- Goal of the exercise: When a line below contains the word "Longest", copy that line.
══════════════════════════════
(** * Command resolution, value transformation and session handling of the
      free@home bridge, embedded from the module that exports [parse] and
      [set] (with its command table) and from [sysap.js] (stanza
      classification, keepalive).

    The JavaScript values the two files compute with are embedded first:
    IEEE 754 binary64 numbers (the Standard Library's [spec_float] at
    precision 53), strings, [undefined], and the conversions the source applies
    to them implicitly ([==], [+], [-], [parseInt], [parseFloat], property
    keys). *)

From Stdlib Require Import ZArith List String Ascii Bool Lia SpecFloat.
From stdpp Require Import gmap strings.
Import ListNotations.

Local Open Scope string_scope.
Local Open Scope Z_scope.

(** ** JavaScript numbers, strings and values *)

Module JS.

(** A Number is a binary64 float. *)
Definition prec : Z := 53.
Definition emax : Z := 1024.

Definition number : Type := spec_float.

Definition NaN : number := S754_nan.
Definition of_Z (z : Z) : number := binary_normalize prec emax z 0 false.
Definition num_add : number -> number -> number := SFadd prec emax.
Definition num_sub : number -> number -> number := SFsub prec emax.
Definition num_mul : number -> number -> number := SFmul prec emax.
Definition num_eqb : number -> number -> bool := SFeqb.
Definition num_leb : number -> number -> bool := SFleb.

(** The Number nearest to [m * 10^e] ([m >= 0]), ties to even; [neg] is the
    sign.  A negative exponent is one correctly rounded division. *)
Definition of_decimal (neg : bool) (m e : Z) : number :=
  match m with
  | Zpos p =>
      if 0 <=? e then binary_normalize prec emax (if neg then - (m * 10 ^ e) else m * 10 ^ e) 0 false
      else SFdiv prec emax (S754_finite neg p 0)
                           (S754_finite false (Z.to_pos (10 ^ (- e))) 0)
  | _ => S754_zero neg
  end.

(** *** Characters and scanning *)

(** WhiteSpace and LineTerminator code units below 256. *)
Definition is_ws (c : ascii) : bool :=
  let n := Z.of_N (N_of_ascii c) in
  (n =? 9) || (n =? 10) || (n =? 11) || (n =? 12) || (n =? 13) || (n =? 32) || (n =? 160).

Fixpoint trim_left (s : string) : string :=
  match s with
  | String c r => if is_ws c then trim_left r else s
  | EmptyString => s
  end.

Fixpoint rev_onto (s acc : string) : string :=
  match s with
  | String c r => rev_onto r (String c acc)
  | EmptyString => acc
  end.

Definition trim (s : string) : string :=
  rev_onto (trim_left (rev_onto (trim_left s) "")) "".

(** The value of [c] as a digit of the given radix. *)
Definition digit (radix : Z) (c : ascii) : option Z :=
  let n := Z.of_N (N_of_ascii c) in
  let v := if (48 <=? n) && (n <=? 57) then n - 48
           else if (97 <=? n) && (n <=? 122) then n - 87
           else if (65 <=? n) && (n <=? 90) then n - 55
           else 36 in
  if v <? radix then Some v else None.

(** Longest run of digits at the head of [s]: accumulated value, number of
    digits read, and the rest. *)
Fixpoint scan (radix : Z) (s : string) (acc cnt : Z) : Z * Z * string :=
  match s with
  | String c r =>
      match digit radix c with
      | Some v => scan radix r (acc * radix + v) (cnt + 1)
      | None => (acc, cnt, s)
      end
  | EmptyString => (acc, cnt, s)
  end.

(** Strings of decimal digits only. *)
Fixpoint all_decimal (s : string) : bool :=
  match s with
  | String c r => match digit 10 c with Some _ => all_decimal r | None => false end
  | EmptyString => true
  end.

Definition sign_part (s : string) : bool * string :=
  match s with
  | String "+" r => (false, r)
  | String "-" r => (true, r)
  | _ => (false, s)
  end.

(** ExponentPart, when a well-formed one is at the head of [s]. *)
Definition exponent_part (s : string) : Z * string :=
  match s with
  | String c r =>
      if (Ascii.eqb c "e" || Ascii.eqb c "E")%bool then
        let '(neg, r') := sign_part r in
        let '(v, cnt, rest) := scan 10 r' 0 0 in
        if cnt =? 0 then (0, s) else ((if neg then - v else v), rest)
      else (0, s)
  | EmptyString => (0, s)
  end.

(** Longest StrUnsignedDecimalLiteral (without Infinity) at the head of [s]:
    mantissa, decimal exponent and the rest. *)
Definition unsigned_decimal (s : string) : option (Z * Z * string) :=
  let '(ip, ic, r1) := scan 10 s 0 0 in
  match r1 with
  | String "." r2 =>
      let '(m, fc, r3) := scan 10 r2 ip 0 in
      if ((ic =? 0) && (fc =? 0))%bool then None
      else let '(e, r4) := exponent_part r3 in Some (m, e - fc, r4)
  | _ =>
      if ic =? 0 then None
      else let '(e, r4) := exponent_part r1 in Some (ip, e, r4)
  end.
══════════════════════════════
- Problem solution:
(** Longest run of digits at the head of [s]: accumulated value, number of
(** Longest StrUnsignedDecimalLiteral (without Infinity) at the head of [s]:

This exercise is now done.